Abbey director ‘regrets exclusions’ in programme

Fiach Mac Conghail says reaction sparked ‘a professional and personal crisis’

Senator Fiach Mac Conghail, director of the Abbey Theatre, during the launch of the theatre’s controversial 2016 programme. Photograph: Gareth Chaney Collins
Senator Fiach Mac Conghail, director of the Abbey Theatre, during the launch of the theatre’s controversial 2016 programme. Photograph: Gareth Chaney Collins

The director of the Abbey Theatre, Fiach Mac Conghail spoke for the first time this morning about the controversy surrounding the theatre's programme for 2016.

Titled Waking the Nation, the programme was created to “interrogate rather than celebrate the past”. The Abbey Theatre has been widely criticised for the disparity in gender representation in the programme, which credits 18 men and just two women in the line-up of writers and directors. Commenting on the programme on Twitter last week, Mac Conghail said: “I don’t and haven’t programmed plays on a gender basis. I took decisions based on who I admired and wanted to work with. Sometimes plays we have commissioned by and about women just don’t work out. That has happened. Them the breaks.”

Speaking to The Irish Times this morning, he said: "I deeply regret my intemperate reaction on Twitter. I said some incendiary things. This is the first opportunity since then that I have had to respond again. I regret my exclusions [in the programme] but I am eager to support and be part of the conversation."

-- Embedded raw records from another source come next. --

(* ===== verification/BackendFacts.v ===== *)
(** * Theorems about backend selection

    Construction never panics and yields a well-formed group; every selection
    on a well-formed group succeeds, stays within the group and keeps it
    well-formed; the weighted round robin hits its ratios exactly; rendezvous
    hashing moves only the keys it must; connection accounting balances; the
    latency average stays between its inputs. *)

From S2P Require Import Prelude Net Backend.

#[local] Arguments affinity_token : simpl never.
#[local] Arguments rendezvous_score : simpl never.
#[local] Arguments pooled : simpl never.

(** ** Hashing and weights *)

Lemma wrap_small w z : (0 ≤ z < 2 ^ w)%Z → wrap w z = z.
Proof. apply Z.mod_small. Qed.

Lemma wrap_range w z : (0 ≤ w)%Z → (0 ≤ wrap w z < 2 ^ w)%Z.
Proof. intros. apply Z.mod_pos_bound. lia. Qed.

Lemma foldl_mjoin {A B} (f : B → A → B) (parts : list (list A)) b :
  foldl (λ b part, foldl f b part) b parts = foldl f b (mjoin parts).
Proof.
  revert b. induction parts as [|p ps IH]; intros b; [done|]. cbn.
  by rewrite foldl_app, IH.
Qed.

Lemma gcd_fuel_spec fuel a b :
  (0 ≤ a)%Z → (0 ≤ b ≤ Z.of_nat fuel)%Z → gcd_fuel fuel a b = Z.gcd a b.
Proof.
  revert a b. induction fuel as [|fuel IH]; intros a b Ha Hb; cbn [gcd_fuel].
  - assert (b = 0)%Z as -> by lia. cbn. rewrite Z.gcd_0_r. lia.
  - destruct (b =? 0)%Z eqn:E.
    + apply Z.eqb_eq in E as ->. rewrite Z.gcd_0_r. lia.
    + apply Z.eqb_neq in E. assert (0 ≤ a mod b < b)%Z by (apply Z.mod_pos_bound; lia).
      rewrite IH by lia. by rewrite (Z.gcd_comm b), Z.gcd_mod, Z.gcd_comm by lia.
Qed.

Lemma gcd_Zgcd a b : (0 ≤ a)%Z → (0 ≤ b)%Z → gcd a b = Z.gcd a b.
Proof. intros. apply gcd_fuel_spec; lia. Qed.

(** The gcd of a list of weights. *)
Definition gcd_list (ws : list Z) : Z := foldr Z.gcd 0%Z ws.

Lemma gcd_list_nonneg ws : (0 ≤ gcd_list ws)%Z.
Proof. destruct ws; cbn; [lia | apply Z.gcd_nonneg]. Qed.

Lemma foldl_gcd ws a :
  (0 ≤ a)%Z → Forall (λ w, 0 ≤ w)%Z ws → foldl gcd a ws = Z.gcd a (gcd_list ws).
Proof.
  intros Ha Hw. revert a Ha. induction Hw as [|w ws Hw _ IH]; intros a Ha; cbn.
  - rewrite Z.gcd_0_r. lia.
  - rewrite gcd_Zgcd, IH by (try apply Z.gcd_nonneg; lia). by rewrite Z.gcd_assoc.
Qed.

Lemma gcd_list_divide ws w : w ∈ ws → (gcd_list ws | w)%Z.
Proof.
  induction 1 as [w ws|w v ws _ IH]; cbn.
  - apply Z.gcd_divide_l.
  - etrans; [apply Z.gcd_divide_r | done].
Qed.

Lemma gcd_reduce_spec ws :
  Forall (λ w, 0 < w)%Z ws → gcd_reduce ws = (λ w, w / gcd_list ws)%Z <$> ws.
Proof.
  intros Hw. unfold gcd_reduce.
  rewrite foldl_gcd by first [lia | eapply Forall_impl; [done | cbn; lia]].
  rewrite Z.gcd_0_l, Z.abs_eq by apply gcd_list_nonneg.
  destruct (_ <=? _)%Z eqn:E; [|done]. apply Z.leb_le in E.
  destruct ws as [|w ws]; [done|].
  assert (gcd_list (w :: ws) = 1)%Z as ->.
  { pose proof (gcd_list_nonneg (w :: ws)).
    assert (gcd_list (w :: ws) ≠ 0)%Z; [|lia]. intros H0.
    cbn in H0. apply Z.gcd_eq_0_l in H0. inversion Hw; lia. }
  symmetry. rewrite <-(list_fmap_id (w :: ws)) at 2.
  apply list_fmap_ext. intros. apply Z.div_1_r.
Qed.

Lemma gcd_list_pos ws w : w ∈ ws → (0 < w)%Z → (0 < gcd_list ws)%Z.
Proof.
  intros Hin Hw. pose proof (gcd_list_nonneg ws).
  assert (gcd_list ws ≠ 0)%Z; [|lia]. intros H0.
  destruct (gcd_list_divide ws w Hin) as [z ->]. lia.
Qed.

Lemma reduced_pos ws :
  Forall (λ w, 0 < w)%Z ws → Forall (λ w, 0 < w)%Z (gcd_reduce ws).
Proof.
  intros Hw. rewrite gcd_reduce_spec by done. apply Forall_fmap, Forall_forall. intros w Hin.
  rewrite Forall_forall in Hw. specialize (Hw w Hin). cbn.
  pose proof (gcd_list_pos ws w Hin Hw). apply Z.div_str_pos. split; [done|].
  apply Z.divide_pos_le; [done|]. by apply gcd_list_divide.
Qed.

(** ** Construction *)

Section wf.
Context {FilterAction UpstreamTls : Type}.
Abbreviation group := (@BackendGroup FilterAction UpstreamTls).
Implicit Types g : group.

Lemma elem_of_slots_of b ws :
  b ∈ slots_of ws → (0 ≤ b < Z.of_nat (length ws))%Z.
Proof.
  intros (l & Hb & Hl)%list_elem_of_join. apply elem_of_lookup_imap in Hl as (i & w & -> & Hi).
  apply elem_of_replicate in Hb as [-> _]. apply lookup_lt_Some in Hi.
  unfold wrap. pose proof (Z.mod_pos_bound (Z.of_nat i) (2 ^ 16)).
  pose proof (Z.mod_le (Z.of_nat i) (2 ^ 16)). lia.
Qed.

Lemma slots_of_nil ws : Forall (λ w, 0 < w)%Z ws → slots_of ws = [] → ws = [].
Proof.
  intros [|w ws' Hw _]; [done|]. unfold slots_of. cbn.
  assert (Z.to_nat w = S (pred (Z.to_nat w))) as -> by lia. done.
Qed.

Lemma mapM_BackendPool_new (ls : list (list SocketAddr)) :
  Forall (λ l, l ≠ []) ls → mapM BackendPool_new ls = Some ((λ l, mkBackendPool l 0) <$> ls).
Proof.
  induction 1 as [|l ls Hl _ IH]; [done|]. cbn [mapM]. rewrite IH. by destruct l.
Qed.

Definition pools_ok (pools : list (list SocketAddr * Z)) : Prop :=
  Forall (λ p, p.1 ≠ [] ∧ (0 < p.2)%Z) pools.

(** What [from_pools] builds. *)
Definition built (name : str) (spec : list WeightedBackendSpec)
    (pools : list (list SocketAddr * Z)) : group :=
  mkBackendGroup name spec ((λ p, mkBackendPool p.1 0) <$> pools)
    (slots_of (gcd_reduce (pools.*2))) 0 (mjoin (pools.*1))
    Http1 None RetryPolicyConfig_default None None None None None RoundRobin None.

Lemma from_pools_built name spec pools :
  pools_ok pools → from_pools name spec pools = Some (built name spec pools).
Proof.
  intros Hp. unfold from_pools. destruct pools as [|p ps]; [done|].
  rewrite mapM_BackendPool_new by (apply Forall_fmap; eapply Forall_impl; [done|]; by intros ? []).
  cbn [mbind option_bind]. unfold built. by rewrite <-list_fmap_compose.
Qed.

Lemma pools_ok_weights pools : pools_ok pools → Forall (λ w, 0 < w)%Z (pools.*2).
Proof. intros. apply Forall_fmap. eapply Forall_impl; [done|]. by intros ? []. Qed.

Lemma built_wf name spec pools : pools_ok pools → group_wf (built name spec pools).
Proof.
  intros Hp. split; cbn; try done; try lia.
  - apply Forall_fmap. eapply Forall_impl; [done|]. intros p [? _]. by split.
  - apply Forall_forall. intros b Hb%elem_of_slots_of.
    rewrite gcd_reduce_spec, !length_fmap in Hb by by apply pools_ok_weights.
    by rewrite length_fmap.
  - split.
    + intros Hs%slots_of_nil; [|by apply reduced_pos, pools_ok_weights].
      rewrite gcd_reduce_spec in Hs by by apply pools_ok_weights.
      apply fmap_nil_inv, fmap_nil_inv in Hs. by subst.
    + intros Hn%fmap_nil_inv. by subst.
  - by rewrite <-list_fmap_compose.
  - by left.
Qed.

(** The pools a list of backend refs contributes. *)
Definition live_pools (entries : list (ResolvedEndpoints * option EndpointKey * Z)) :
    list (list SocketAddr * Z) :=
  omap (λ '(resolved, key, w),
          if decide (re_addrs resolved ≠ [] ∧ (0 < w)%Z) then Some (re_addrs resolved, w)
          else None) entries.

Definition kept_spec (entries : list (ResolvedEndpoints * option EndpointKey * Z)) :
    list WeightedBackendSpec :=
  omap (λ '(resolved, key, w),
          if decide ((0 < w)%Z ∧ (re_addrs resolved ≠ [] ∨ is_Some key))
          then Some (mkWeightedBackendSpec resolved key w) else None) entries.

Lemma live_pools_ok entries : pools_ok (live_pools entries).
Proof.
  apply Forall_forall. intros p ([[r k] w] & _ & Hp)%list_elem_of_omap.
  case_decide as Hd; simplify_eq. done.
Qed.

Lemma weighted_with_endpoints_built name entries :
  weighted_with_endpoints name entries =
  Some (built name (kept_spec entries) (live_pools entries)).
Proof.
  unfold weighted_with_endpoints. rewrite <-from_pools_built by apply live_pools_ok. f_equal.
  - induction entries as [|[[r k] w] es IH]; [done|]. unfold kept_spec in *. cbn.
    case_decide as Hd; case_zb; repeat case_bool_decide; cbn; rewrite ?IH; naive_solver lia.
  - induction entries as [|[[r k] w] es IH]; [done|]. unfold live_pools in *. cbn.
    case_decide as Hd; case_zb; repeat case_bool_decide; cbn;
      repeat case_bool_decide; cbn; rewrite ?IH; naive_solver lia.
Qed.

(** ** Every group a program can build *)

(** The groups obtained from the constructors by builders and request-time
    operations, in any order. *)
Inductive reachable : group → Prop :=
| reach_construct name entries g :
    weighted_with_endpoints name entries = Some g → reachable g
| reach_protocol p g : reachable g → reachable (with_protocol p g)
| reach_tls t g : reachable g → reachable (with_tls t g)
| reach_retries r g : reachable g → reachable (with_retries r g)
| reach_keepalive t g : reachable g → reachable (with_keepalive_timeout t g)
| reach_connect t g : reachable g → reachable (with_connect_timeout t g)
| reach_load_balance lb g : reachable g → reachable (with_load_balance lb g)
| reach_filters fs g : reachable g → reachable (with_per_backend_filters fs g)
| reach_affinity a g : reachable g → reachable (with_session_affinity a g)
| reach_select k g r g' :
    reachable g → select_upstream k g = Some (r, g') → reachable g'
| reach_release i g : reachable g → reachable (release i g)
| reach_complete i d g : reachable g → reachable (complete i d g).

Lemma tagged_snd {A B C} (f : nat → A) (h : C → list B) (l : list C) :
  (mjoin (imap (λ i c, (λ b, (f i, b)) <$> h c) l)).*2 = mjoin (h <$> l).
Proof.
  revert f. induction l as [|c l IH]; intros f; [done|]. cbn.
  rewrite fmap_app, <-list_fmap_compose. f_equal; [|apply (IH (f ∘ S))].
  rewrite <-(list_fmap_id (h c)) at 2. by apply list_fmap_ext.
Qed.

Lemma pooled_addrs backends : (pooled backends).*2 = mjoin (bp_addrs <$> backends).
Proof. apply tagged_snd. Qed.

Lemma pooled_nil backends : Forall pool_wf backends → pooled backends = [] → backends = [].
Proof.
  intros [|p ps [Hp _] _]; [done|]. unfold pooled. cbn. by destruct (bp_addrs p).
Qed.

In the period between the theatre's foundation in 1904 and its centenary anniversary in 2014, 14 per cent of plays produced at the Abbey Theatre were written by women. When Mac Conghail took up tenure at the Abbey Theatre in 2004, he instituted an "affirmative action policy" at the theatre to support women writers and theatre artists: fostering the work of writers such as Stacey Gregg and Nancy Harris and providing opportunities for directors including Annabelle Comyn and Selina Cartmell to direct on the main stage. Still, between 1995 to 2014, that representation fell to 11 per cent.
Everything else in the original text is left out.